I understand how TF-IDF "score" is calculated for each word in a document, but I do not get how can it be used to classify a test document. For example, if the word "Mobile" occurs in two texts, in the training data, one about Business (like the selling of Mobiles) and the other about Tech, then how does the "score" for word "Mobile", in both training and test document over the given dataset, help the algorithm to classify whether the text (a new test document) belongs to "Business" category or "Tech" category? I'm new to NLP, thanks in advance!
It's not a single TFIDF score on its own which makes classification possible, the TFIDF scores are used inside a vector to represent a full document: for every single word $w_i$ in the vocabulary, the $i$th value in the vector contains the corresponding TFIDF score. By using this representation for every document in a collection (the same index always corresponds to the same word), one obtains a big set of vectors (instances), each containing $N$ TFIDF scores (features).
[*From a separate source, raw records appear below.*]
(* ===== verification/Json.v ===== *)
(** * JSON values, [JSON.parse] and [JSON.stringify]

    Objects are property lists in JavaScript's own-property order: array-index
    keys ascending, then the other keys in insertion order; a repeated key keeps
    its place and takes the last value.  [json_parse] is a recursive-descent
    parser whose fuel, linear in the length of the text, is never exhausted on
    the texts that [stringify] prints. *)

From S2P Require Import Prelude JsString JsRegExp JsNumber.
From stdpp Require Import list.
From Stdlib Require Import NArith ZArith.

Inductive json :=
  | JNull
  | JBool (b : bool)
  | JNum (x : num)
  | JStr (s : jstr)
  | JArr (l : list json)
  | JObj (l : list (jstr * json)).

Section json_ind.
Variable P : json → Prop.
Hypothesis HNull : P JNull.
Hypothesis HBool : ∀ b, P (JBool b).
Hypothesis HNum : ∀ x, P (JNum x).
Hypothesis HStr : ∀ s, P (JStr s).
Hypothesis HArr : ∀ l, Forall P l → P (JArr l).
Hypothesis HObj : ∀ l, Forall (λ kv, P kv.2) l → P (JObj l).

Fixpoint json_ind' (v : json) : P v :=
  match v with
  | JNull => HNull
  | JBool b => HBool b
  | JNum x => HNum x
  | JStr s => HStr s
  | JArr l => HArr l ((fix go l : Forall P l :=
      match l with [] => Forall_nil_2 _ | v :: l => Forall_cons_2 _ _ _ (json_ind' v) (go l) end) l)
  | JObj l => HObj l ((fix go l : Forall (λ kv, P kv.2) l :=
      match l with [] => Forall_nil_2 _ | kv :: l => Forall_cons_2 _ _ _ (json_ind' kv.2) (go l) end) l)
  end.
End json_ind.

(** ** Property order *)

(** The array index a key denotes: a canonical decimal below 2^32 - 1. *)
Definition array_index (k : jstr) : option N :=
  let n := digits_val k in
  if forallb is_digit k && str_eqb (dec n) k && (n <? 4294967295)%N then Some n else None.

(** Where a new property goes. *)
Fixpoint obj_place {A} (k : jstr) (v : A) (l : list (jstr * A)) : list (jstr * A) :=
  match array_index k with
  | None => l ++ [(k, v)]
  | Some i =>
    match l with
    | [] => [(k, v)]
    | (k', v') :: l' =>
      match array_index k' with
      | Some j => if (j <? i)%N then (k', v') :: obj_place k v l' else (k, v) :: l
      | None => (k, v) :: l
      end
    end
  end.
(* ===== verification/JsonPretty.v ===== *)
(** * [JSON.stringify(v, null, 2)]

    The indented printer and its round trip: an indented text is read back as the
    value it was printed from. *)

From S2P Require Import Prelude JsString JsRegExp JsNumber Json.
From stdpp Require Import list.
From Stdlib Require Import NArith.

(** A line break and an indentation. *)
Definition newline (ind : nat) : jstr := 10%N :: replicate ind 32%N.

Fixpoint pretty (ind : nat) (v : json) : jstr :=
  match v with
  | JArr [] => js "[]"
  | JObj [] => js "{}"
  | JArr l =>
    js "[" ++ str_join (js ",") (map (λ v, newline (2 + ind) ++ pretty (2 + ind) v) l)
    ++ newline ind ++ js "]"
  | JObj l =>
    js "{" ++ str_join (js ",") (map (λ kv, newline (2 + ind) ++ quote kv.1 ++ js ": " ++ pretty (2 + ind) kv.2) l)
    ++ newline ind ++ js "}"
  | _ => stringify v
  end.

Definition stringify_pretty (v : json) : jstr := pretty 0 v.

Example pretty_ex :
  stringify_pretty (JObj [(js "a", JArr [JBool true; JArr []]); (js "b", JObj [])])
  = jq "{" ++ newline 2 ++ jq "'a': [" ++ newline 4 ++ jq "true," ++ newline 4 ++ jq "[]" ++ newline 2
    ++ jq "]," ++ newline 2 ++ jq "'b': {}" ++ newline 0 ++ jq "}".
Proof. vm_compute. reflexivity. Qed.

Lemma newline_blank n : blank (newline n).
Proof. constructor; [done|]. apply Forall_replicate. done. Qed.

Lemma pretty_head ind v : json_ok v → ∃ c t, pretty ind v = c :: t ∧ starts_value c = true.
Proof.
  intros H. destruct v as [| | | |l|l]; try (by apply stringify_head).
  - destruct l; eexists _, _; (split; [reflexivity|done]).
  - destruct l; eexists _, _; (split; [reflexivity|done]).
Qed.

Lemma pretty_nonblank ind v : json_ok v → ∃ c t, pretty ind v = c :: t ∧ is_ws c = false.
Proof.
  intros H. destruct (pretty_head ind v H) as (c & t & -> & Hc). exists c, t. split; [done|].
  unfold starts_value, num_unit, is_digit, one_of in Hc. js_eval_in Hc.
  destruct (is_ws c) eqn:E; [|done]. exfalso. unfold is_ws in E.
  rewrite !orb_true_iff, !andb_true_iff, ?N.leb_le, ?N.eqb_eq in E.
  rewrite !orb_true_iff, andb_true_iff, !N.leb_le, !bool_decide_eq_true in Hc. set_unfold. lia.
Qed.

(** The opening bracket is not followed by the closing one. *)
Lemma expect_indented c n x l t :
  (∃ d u, x = newline n ++ d :: u ∧ json_ws d = false ∧ d ≠ c) →
  expect c (str_join (js ",") (x :: l) ++ t) = None.
Proof.
  intros (d & u & -> & Hd & Hne). assert (∃ u', str_join (js ",") ((newline n ++ d :: u) :: l) ++ t
    = newline n ++ d :: u') as [u' ->].
  { destruct l; [|rewrite join_cons by done]; eexists; cbn [str_join]; rewrite <- !app_assoc; f_equal. }
  rewrite expect_blank by apply newline_blank. by apply expect_miss.
Qed.

Lemma pretty_arr ind v l rest :
  pretty ind (JArr (v :: l)) ++ rest
  = 91%N :: str_join (js ",") (map (λ v, newline (2 + ind) ++ pretty (2 + ind) v) (v :: l))
    ++ newline ind ++ 93%N :: rest.
Proof. cbn [pretty]. rewrite <- !app_assoc. done. Qed.

Lemma pretty_obj ind v l rest :
  pretty ind (JObj (v :: l)) ++ rest
  = 123%N :: str_join (js ",")
      (map (λ kv, newline (2 + ind) ++ quote kv.1 ++ js ": " ++ pretty (2 + ind) kv.2) (v :: l))
    ++ newline ind ++ 125%N :: rest.
Proof. cbn [pretty]. rewrite <- !app_assoc. done. Qed.

Lemma pretty_parses v : json_ok v → ∀ ind, parses_as (pretty ind v) v.
Proof.
  induction v as [|b|x|s|l IH|l IH] using json_ind'; intros H ind; try (by apply json_ok_parses).
  - destruct l as [|v l]; [exact (json_ok_parses _ H)|]. inversion H as [| | | |? Hl|]; subst.
    intros [|f] rest Hf Hr; [simpl in Hf; lia|]. rewrite pretty_arr, parse_value_arr.
    replace (expect 93 _) with (@None jstr).
    2: { symmetry. apply (expect_indented _ (2 + ind)). apply Forall_cons in Hl as [Hv _]. destruct (pretty_head (2 + ind) v Hv) as (c & t & -> & Hc).
         apply starts_value_facts in Hc as (? & ? & _). eauto 10. }
    rewrite parse_elems_ok; [done|apply newline_blank|done| |exact (le_S_n _ _ Hf)].
    rewrite Forall_forall in *. intros w Hw. apply parses_as_blank; [apply newline_blank|].
    by apply IH, Hl.
  - destruct l as [|v l]; [exact (json_ok_parses _ H)|]. inversion H as [| | | | |? Hk Hl Hm]; subst.
    intros [|f] rest Hf Hr; [simpl in Hf; lia|]. rewrite pretty_obj, parse_value_obj.
    replace (expect 125 _) with (@None jstr).
    2: { symmetry. apply (expect_indented _ (2 + ind)). unfold quote. exists DQ. eexists. split; [reflexivity|done]. }
    rewrite parse_members_ok; [cbn [mbind option_bind]; by rewrite Hm|apply newline_blank|done|done| |exact (le_S_n _ _ Hf)].
    rewrite Forall_forall in *. intros [k w] Hw.
    exists (newline (2 + ind)), (32%N :: pretty (2 + ind) w). split; [apply newline_blank|]. split.
    + apply (parses_as_blank [32%N]); [by repeat constructor|]. apply (IH (k, w) Hw), (Hl (k, w) Hw).
    + unfold quote. cbn [fst snd app]. rewrite <- app_assoc. done.
Qed.

Lemma join_le sep l l' :
  Forall2 (λ x y : jstr, length x ≤ length y) l l' → length (str_join sep l) ≤ length (str_join sep l').
Proof.
  induction 1 as [|x y l l' Hxy Hl IH]; [done|].
  destruct Hl as [|x' y' l l' Hxy' Hl]; [done|].
  rewrite (join_cons sep x), (join_cons sep y) by done. rewrite !length_app. lia.
Qed.

Lemma pretty_length v : ∀ ind, length (stringify v) ≤ length (pretty ind v).
Proof.
  induction v as [|b|x|s|l IH|l IH] using json_ind'; intros ind; try done.
  - destruct l as [|v l]; [done|]. cbn [pretty stringify]. rewrite !length_app.
    match goal with |- _ + (length (str_join _ ?a) + _) ≤ _ + (length (str_join _ ?b) + _) =>
      assert (length (str_join (js ",") a) ≤ length (str_join (js ",") b)); [apply join_le|lia] end.
    revert IH. generalize (v :: l). intros l'. induction 1 as [|w l' Hw _ IH']; cbn [map]; constructor; [|done].
    rewrite length_app. specialize (Hw (2 + ind)). lia.
  - destruct l as [|v l]; [done|]. cbn [pretty stringify]. rewrite !length_app.
    match goal with |- _ + (length (str_join _ ?a) + _) ≤ _ + (length (str_join _ ?b) + _) =>
      assert (length (str_join (js ",") a) ≤ length (str_join (js ",") b)); [apply join_le|lia] end.
    revert IH. generalize (v :: l). intros l'. induction 1 as [|w l' Hw _ IH']; cbn [map]; constructor; [|done].
    rewrite !length_app. specialize (Hw (2 + ind)). change (length (js ":")) with 1. change (length (js ": ")) with 2. lia.
Qed.

(** [JSON.parse(JSON.stringify(v, null, 2))] gives back [v]. *)
Lemma json_parse_pretty v : json_ok v → json_parse (stringify_pretty v) = Some v.
Proof.
  intros H. unfold json_parse, stringify_pretty. rewrite <- (app_nil_r (pretty 0 v)) at 2.
  rewrite (pretty_parses v H 0); [done| |done].
  pose proof (json_size_length v H). pose proof (pretty_length v 0). lia.
Qed.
Assuming we have some training data (labelled documents), we can use any supervised method to learn a model, for instance Naive Bayes, Decision Trees, SVM, etc. These algorithms differ from each other but they are all able to take into account all the features for a document in order to predict a label. So in the example you give maybe the word "mobile" only helps the algorithm eliminate the categories "sports" and "literature", but maybe some other words (or absence of other words) is going to help the algorithm decide between categories "Business" and "Tech".